AIM OF THE TASK:
From the data below, please reproduce exactly everything from the line that contains "Module History." down to the line that contains "Proof. vm_compute. done. Qed.", with both ends included.

STORED DATA:
(* ===== verification/HashApi.v ===== *)
(** * The typed interface of the hash table

    The four families of [nvmeib_hash_add_*], [nvmeib_hash_search_*] and
    [nvmeib_hash_delete_*] are instances of one interface, [hash_api]: a type of
    keys with an injective encoding in bytes, and operations that call the
    generic ones with that encoding and its scrambled value.  Against this
    interface the table is proved to behave like a finite map over the keys. *)
From stdpp Require Import base list gmap numbers.
From Stdlib Require Import ZArith Lia.
From S2P Require Import Prelude CMemory HashTable HashInv HashRefine.
Local Open Scope Z_scope.

Record hash_api (K : Type) : Type := HashApi {
  api_key_len : Z;
  api_valid : K → Prop;
  api_bytes : K → list Z;
  api_add : nvmeib_hash_table → K → Z → res (nvmeib_hash_table * Z);
  api_search : nvmeib_hash_table → K → res Z;
  api_delete : nvmeib_hash_table → K → res (nvmeib_hash_table * Z);
  api_key_ok : ∀ k, api_valid k → key_ok api_key_len (api_bytes k);
  api_inj : ∀ k k', api_valid k → api_valid k' → api_bytes k = api_bytes k' → k = k';
  api_add_spec : ∀ t k p, api_valid k →
    api_add t k p = hash_add t (api_bytes k) (scramble_of api_key_len (api_bytes k)) p api_key_len;
  api_search_spec : ∀ t k, api_valid k →
    api_search t k = hash_search t (api_bytes k) (scramble_of api_key_len (api_bytes k)) api_key_len;
  api_delete_spec : ∀ t k, api_valid k →
    api_delete t k = hash_delete_key t (api_bytes k) (scramble_of api_key_len (api_bytes k)) api_key_len
}.
Arguments api_key_len {K} _. Arguments api_valid {K} _ _. Arguments api_bytes {K} _ _.
Arguments api_add {K} _ _ _ _. Arguments api_search {K} _ _ _. Arguments api_delete {K} _ _ _.
Arguments api_key_ok {K} _ _ _. Arguments api_inj {K} _ _ _ _ _ _.
Arguments api_add_spec {K} _ _ _ _ _. Arguments api_search_spec {K} _ _ _ _. Arguments api_delete_spec {K} _ _ _ _.

Lemma le_bytes_inj n x y : 0 ≤ x < 256 ^ Z.of_nat n → 0 ≤ y < 256 ^ Z.of_nat n → le_bytes n x = le_bytes n y → x = y.
Proof.
  intros Hx Hy H. apply (f_equal le_word) in H. rewrite !le_word_bytes in H. by rewrite !Z.mod_small in H by done.
Qed.

Definition uuid_valid (u : list Z) : Prop := length u = 16%nat.
Definition uuid_api : hash_api (list Z).
Proof.
  refine (HashApi _ 16 uuid_valid (fun u => u) nvmeib_hash_add_uuid nvmeib_hash_search_uuid nvmeib_hash_delete_uuid _ _ _ _ _); try done.
  intros k Hk. by right.
Defined.

Lemma scramble_uint32 k : scramble_of 4 (hash_uint32_t_to_nvmeib_hash_key k) = murmur3_32 (le_bytes 4 k) 0.
Proof. unfold scramble_of, hash_uint32_t_to_nvmeib_hash_key. cbn [Z.eqb Pos.eqb]. by rewrite (take_app_length' (le_bytes 4 k)) by (by rewrite length_le_bytes). Qed.
Lemma scramble_uint64 k : scramble_of 8 (hash_uint64_t_to_nvmeib_hash_key k) = murmur3_32 (le_bytes 8 k) 0.
Proof. unfold scramble_of, hash_uint64_t_to_nvmeib_hash_key. cbn [Z.eqb Pos.eqb]. by rewrite (take_app_length' (le_bytes 8 k)) by (by rewrite length_le_bytes). Qed.

Definition uint32_api : hash_api Z.
Proof.
  refine (HashApi _ 4 (fun k => 0 ≤ k < 2 ^ 32) hash_uint32_t_to_nvmeib_hash_key
    nvmeib_hash_add_uint32_t nvmeib_hash_search_uint32_t nvmeib_hash_delete_uint32_t _ _ _ _ _).
  - intros k _. by right.
  - intros k k' Hk Hk' H. apply (le_bytes_inj 4); [done|done|]. by apply (f_equal (take 4)) in H.
  - intros t k p _. by rewrite scramble_uint32.
  - intros t k _. by rewrite scramble_uint32.
  - intros t k _. by rewrite scramble_uint32.
Defined.

Definition uint64_api : hash_api Z.
Proof.
  refine (HashApi _ 8 (fun k => 0 ≤ k < 2 ^ 64) hash_uint64_t_to_nvmeib_hash_key
    nvmeib_hash_add_uint64_t nvmeib_hash_search_uint64_t nvmeib_hash_delete_uint64_t _ _ _ _ _).
  - intros k _. by right.
  - intros k k' Hk Hk' H. apply (le_bytes_inj 8); [done|done|]. by apply (f_equal (take 8)) in H.
  - intros t k p _. by rewrite scramble_uint64.
  - intros t k _. by rewrite scramble_uint64.
  - intros t k _. by rewrite scramble_uint64.
Defined.

(** Strings without their terminating zero. *)
Definition ascii_valid (s : list Z) : Prop := Forall (fun b => 0 < b < 256) s.
Definition ascii_api : hash_api (list Z).
Proof.
  refine (HashApi _ (-1) ascii_valid (fun s => s)
    nvmeib_hash_add_ascii_str nvmeib_hash_search_ascii_str nvmeib_hash_delete_ascii_str _ _ _ _ _); try done.
  intros k _. by left.
Defined.

(** ** Operations on a table and on a map *)
Inductive op (K : Type) : Type := ADD (k : K) (p : Z) | SEARCH (k : K) | DELETE (k : K) | RESIZE.
Arguments ADD {K} _ _. Arguments SEARCH {K} _. Arguments DELETE {K} _. Arguments RESIZE {K}.

Section map.
Context {K : Type} `{Countable K} (api : hash_api K).

Definition run_op (o : op K) (t : nvmeib_hash_table) : res (nvmeib_hash_table * Z) :=
  match o with
  | ADD k p => api_add api t k p
  | SEARCH k => p ← api_search api t k; Ok (t, p)
  | DELETE k => api_delete api t k
  | RESIZE => t ← nvmeib_hash_resize t; Ok (t, 0)
  end.
Fixpoint run_ops (os : list (op K)) (t : nvmeib_hash_table) : res (nvmeib_hash_table * list Z) :=
  match os with
  | [] => Ok (t, [])
  | o :: os => '(t, p) ← run_op o t; '(t, ps) ← run_ops os t; Ok (t, p :: ps)
  end.

Definition spec_op (o : op K) (m : gmap K Z) : gmap K Z * Z :=
  match o with
  | ADD k p => (match m !! k with Some _ => m | None => <[k := p]> m end, default 0 (m !! k))
  | SEARCH k => (m, default 0 (m !! k))
  | DELETE k => (delete k m, default 0 (m !! k))
  | RESIZE => (m, 0)
  end.
Fixpoint spec_ops (os : list (op K)) (m : gmap K Z) : gmap K Z * list Z :=
  match os with
  | [] => (m, [])
  | o :: os => let '(m, p) := spec_op o m in let '(m, ps) := spec_ops os m in (m, p :: ps)
  end.
Definition op_valid (o : op K) : Prop :=
  match o with ADD k p => api_valid api k ∧ p ≠ 0 | SEARCH k | DELETE k => api_valid api k | RESIZE => True end.

Definition encoded (mb : gmap (list Z) Z) : Prop :=
  ∀ x p, mb !! x = Some p → ∃ k, api_valid api k ∧ x = api_bytes api k.
(** The table stands for the map [m] over keys. *)
Definition stands_for (t : nvmeib_hash_table) (m : gmap K Z) : Prop :=
  key_len t = api_key_len api ∧ n_occupied t = Z.of_nat (size m) ∧
  ∃ mb, represents t mb ∧ (∀ k, api_valid api k → mb !! api_bytes api k = m !! k) ∧ encoded mb.

Lemma stands_for_size t (m : gmap K Z) mb : table_ok t mb → n_occupied t = Z.of_nat (size m) → size mb = size m.
Proof. intros Ht Hm. rewrite (to_occ Ht) in Hm. lia. Qed.

Lemma insert_sim (mb : gmap (list Z) Z) (m : gmap K Z) k p : api_valid api k → (∀ k, api_valid api k → mb !! api_bytes api k = m !! k) →
  ∀ k', api_valid api k' → (<[api_bytes api k := p]> mb) !! api_bytes api k' = (<[k := p]> m) !! k'.
Proof.
  intros Hk Hm k' Hk'. destruct (decide (k' = k)) as [->|Hne]; [by rewrite !lookup_insert_eq|].
  rewrite !lookup_insert_ne; [by apply Hm|done|]. intros E. apply Hne. symmetry. by apply (api_inj api).
Qed.
Lemma delete_sim (mb : gmap (list Z) Z) (m : gmap K Z) k : api_valid api k → (∀ k, api_valid api k → mb !! api_bytes api k = m !! k) →
  ∀ k', api_valid api k' → (delete (api_bytes api k) mb) !! api_bytes api k' = (delete k m) !! k'.
Proof.
  intros Hk Hm k' Hk'. destruct (decide (k' = k)) as [->|Hne]; [by rewrite !lookup_delete_eq|].
  rewrite !lookup_delete_ne; [by apply Hm|done|]. intros E. apply Hne. symmetry. by apply (api_inj api).
Qed.

Lemma run_op_ok o t m : stands_for t m → op_valid o → Z.of_nat (size m) < MAX_ELEMENTS →
  ∃ t', run_op o t = Ok (t', (spec_op o m).2) ∧ stands_for t' (spec_op o m).1.
Proof.
  intros (Hkl & Hocc & mb & Hrep & Hm & Henc) Hv Hmax. pose proof Hrep as [Hok Hload]. pose proof (stands_for_size _ _ _ Hok Hocc) as Hsz.
  pose proof (represents_room _ _ Hrep) as Hroom. destruct o as [k p|k|k|]; cbn [run_op spec_op fst snd op_valid] in *.
  - destruct Hv as [Hv Hp]. rewrite (api_add_spec api), <-Hkl, <-Hm by done. pose proof (api_key_ok api k Hv) as Hko. rewrite <-Hkl in Hko.
    destruct (add_ok t mb (api_bytes api k) p Hrep ltac:(lia) Hko Hp) as (t' & -> & (Hkl' & _) & Hrep').
    exists t'. split; [done|]. split; [congruence|]. pose proof (to_occ (proj1 Hrep')) as Ho. rewrite Ho. split.
    + destruct (mb !! api_bytes api k) eqn:E; [by rewrite Hsz|]. rewrite !map_size_insert_None; [by rewrite Hsz|by rewrite <-Hm|done].
    + eexists. split; [done|]. destruct (mb !! api_bytes api k); [done|]. split; [by apply insert_sim|].
      intros x q [[<- _]|[_ Hx]]%lookup_insert_Some; [by exists k|by apply (Henc x q)].
  - rewrite (api_search_spec api), <-Hkl, <-Hm by done. pose proof (api_key_ok api k Hv) as Hko. rewrite <-Hkl in Hko.
    rewrite (search_ok t mb) by done. rstep. exists t. split; [done|]. by split_and!; [..|exists mb].
  - rewrite (api_delete_spec api), <-Hkl, <-Hm by done. pose proof (api_key_ok api k Hv) as Hko. rewrite <-Hkl in Hko.
    destruct (delete_ok t mb (api_bytes api k) Hok Hroom Hko) as (t' & -> & Hok' & (Hkl' & _) & Hn').
    exists t'. split; [done|]. split; [congruence|]. rewrite (to_occ Hok').
    assert (size (delete (api_bytes api k) mb) = size (delete k m)) as Hsd.
    { rewrite !map_size_delete, Hsz, <-Hm by done. done. }
    split; [by rewrite Hsd|]. eexists. split; [split; [done|]|split; [by apply delete_sim|]].
    2:{ intros x q [_ Hx]%lookup_delete_Some. by apply (Henc x q). }
    rewrite (to_occ Hok'), Hn', map_size_delete. rewrite (to_occ Hok) in Hload. destruct (mb !! api_bytes api k); unfold id; lia.
  - destruct (resize_ok t mb Hrep ltac:(lia)) as (t' & -> & Hrep' & (Hkl' & _)). rstep. exists t'. split; [done|].
    split; [congruence|]. pose proof (to_occ (proj1 Hrep')) as Ho. split; [by rewrite Ho, Hsz|by exists mb].
Qed.

Lemma spec_op_size o m : (size (spec_op o m).1 ≤ S (size m))%nat.
Proof.
  destruct o as [k p|k|k|]; cbn [spec_op fst]; try lia.
  - destruct (m !! k) eqn:E; [lia|]. by rewrite map_size_insert_None.
  - rewrite map_size_delete. destruct (m !! k); unfold id; lia.
Qed.

Lemma run_ops_ok os t m : stands_for t m → Forall op_valid os →
  Z.of_nat (size m + length os) < MAX_ELEMENTS →
  ∃ t', run_ops os t = Ok (t', (spec_ops os m).2) ∧ stands_for t' (spec_ops os m).1.
Proof.
  revert t m. induction os as [|o os IH]; intros t m Hs Hv Hlen; [by exists t|].
  inversion Hv as [|? ? Ho Hos]; subst. cbn [length] in Hlen.
  destruct (run_op_ok o t m Hs Ho ltac:(lia)) as (t1 & H1 & Hs1). pose proof (spec_op_size o m).
  cbn [run_ops spec_ops]. rewrite H1. rstep. destruct (spec_op o m) as [m1 p]. cbn [fst snd] in *.
  destruct (IH t1 m1 Hs1 Hos ltac:(lia)) as (t2 & H2 & Hs2). rewrite H2. rstep.
  destruct (spec_ops os m1) as [m2 ps]. by exists t2.
Qed.

Lemma create_ok log2 outside : stands_for (nvmeib_hash_create' log2 (api_key_len api) outside) ∅.
Proof.
  split; [done|]. split; [done|]. exists ∅. split; [apply create_represents|].
  split; [intros; by rewrite !lookup_empty|by intros x p; rewrite lookup_empty].
Qed.
End map.

(** Refinement step.  On a table that stands for a map, within the load
    limits, every operation of every key type ends without touching memory
    outside the array and without giving up on collisions; it returns the object
    the map has for the key (0 if none) and leaves a table that stands for the
    updated map: adding never replaces an object, deletion removes exactly its
    key, and resizing changes nothing. *)
Theorem hash_op_refines {K} `{Countable K} (api : hash_api K) o t (m : gmap K Z)
    (Hs : stands_for api t m) (Hv : op_valid api o) (Hmax : Z.of_nat (size m) < MAX_ELEMENTS) :
  ∃ t', run_op api o t = Ok (t', (spec_op o m).2) ∧ stands_for api t' (spec_op o m).1.
Proof. by apply run_op_ok. Qed.

(** C13: refinement of any history.  A new table, whatever its requested size and
    key type, answers every sequence of fewer than seventeen million additions,
    searches, deletions and resizes exactly like a finite map that starts empty,
    and its element count is the size of that map. *)
Theorem hash_table_is_map {K} `{Countable K} (api : hash_api K) log2 outside os
    (Hv : Forall (op_valid api) os) (Hlen : Z.of_nat (length os) < MAX_ELEMENTS) :
  ∃ t', run_ops api os (nvmeib_hash_create' log2 (api_key_len api) outside) = Ok (t', (spec_ops os ∅).2) ∧
    nvmeib_hash_get_n_elements (Some t') = Z.of_nat (size (spec_ops os (∅ : gmap K Z)).1).
Proof.
  destruct (run_ops_ok api os _ ∅ (create_ok api log2 outside) Hv) as (t' & Ht & _ & Hocc & _).
  { by rewrite map_size_empty. }
  by exists t'.
Qed.

(** A history over 64-bit keys with a collision-prone mix of operations. *)
Module History.
Definition ops : list (op Z) :=
  [ADD 7 100; ADD 8 200; SEARCH 7; ADD 7 300; DELETE 8; SEARCH 8; RESIZE; ADD 9 900; DELETE 7; SEARCH 9].
End History.

Lemma history_valid : Forall (op_valid uint64_api) History.ops.
Proof. repeat constructor; cbn; lia. Qed.

Lemma history_spec : (spec_ops History.ops (∅ : gmap Z Z)).2 = [0; 0; 100; 100; 200; 0; 0; 0; 100; 900] ∧
  size (spec_ops History.ops (∅ : gmap Z Z)).1 = 1%nat.
Proof. vm_compute. done. Qed.

Lemma hash_table_is_map_witness : ∃ t',
  run_ops uint64_api History.ops (nvmeib_hash_create' 5 8 false) = Ok (t', [0; 0; 100; 100; 200; 0; 0; 0; 100; 900]) ∧
    nvmeib_hash_get_n_elements (Some t') = 1.
Proof.
  rewrite <-(proj1 history_spec). change 1 with (Z.of_nat 1). rewrite <-(proj2 history_spec).
  apply (hash_table_is_map uint64_api 5 false History.ops history_valid). reflexivity.
Defined.

Lemma hash_op_refines_witness : ∃ t',
  run_op uint64_api (ADD 42 1000) (nvmeib_hash_create' 5 8 true) = Ok (t', (spec_op (ADD 42 1000) (∅ : gmap Z Z)).2) ∧
    stands_for uint64_api t' (spec_op (ADD 42 1000) (∅ : gmap Z Z)).1.
Proof.
  apply (hash_op_refines uint64_api (ADD 42 1000) (nvmeib_hash_create' 5 8 true) (∅ : gmap Z Z)).
  - apply (create_ok uint64_api 5 true).
  - cbn. lia.
  - unfold MAX_ELEMENTS. rewrite map_size_empty. lia.
Defined.

(** From 2^26 slots on the load-factor products overflow an [int].  The
    thresholds become zero or negative, so that even an empty table asks for an
    emergency increase, and the loop before an addition keeps doubling. *)
Theorem load_factor_overflows t k (Hk : 26 ≤ k ≤ 30) (Hn : n_arr_entries t = 2 ^ k) (Ho : 0 ≤ n_occupied t) :
  is_hash_tbl_suitable_for_resize_emergency_increase t = true.
Proof.
  unfold is_hash_tbl_suitable_for_resize_emergency_increase. apply orb_true_iff. left. rewrite Hn. apply Z.leb_le.
  assert (HASH_EMERGENCY_LOAD_FACTOR_THRESHOLD (2 ^ k) ≤ 0); [|lia].
  assert (k = 26 ∨ k = 27 ∨ k = 28 ∨ k = 29 ∨ k = 30) as [E|[E|[E|[E|E]]]] by lia; rewrite E; vm_compute; discriminate.
Qed.

Lemma load_factor_overflows_witness :
  is_hash_tbl_suitable_for_resize_emergency_increase (HashTable (2 ^ 26 - 1) [] 26 16 (2 ^ 26) 0 false 8) = true.
Proof. apply (load_factor_overflows _ 26); [lia|reflexivity|reflexivity || (cbn; lia)]. Defined.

YOUR SOLUTION:
Module History.
Definition ops : list (op Z) :=
  [ADD 7 100; ADD 8 200; SEARCH 7; ADD 7 300; DELETE 8; SEARCH 8; RESIZE; ADD 9 900; DELETE 7; SEARCH 9].
End History.

Lemma history_valid : Forall (op_valid uint64_api) History.ops.
Proof. repeat constructor; cbn; lia. Qed.

Lemma history_spec : (spec_ops History.ops (∅ : gmap Z Z)).2 = [0; 0; 100; 100; 200; 0; 0; 0; 100; 900] ∧
  size (spec_ops History.ops (∅ : gmap Z Z)).1 = 1%nat.
Proof. vm_compute. done. Qed.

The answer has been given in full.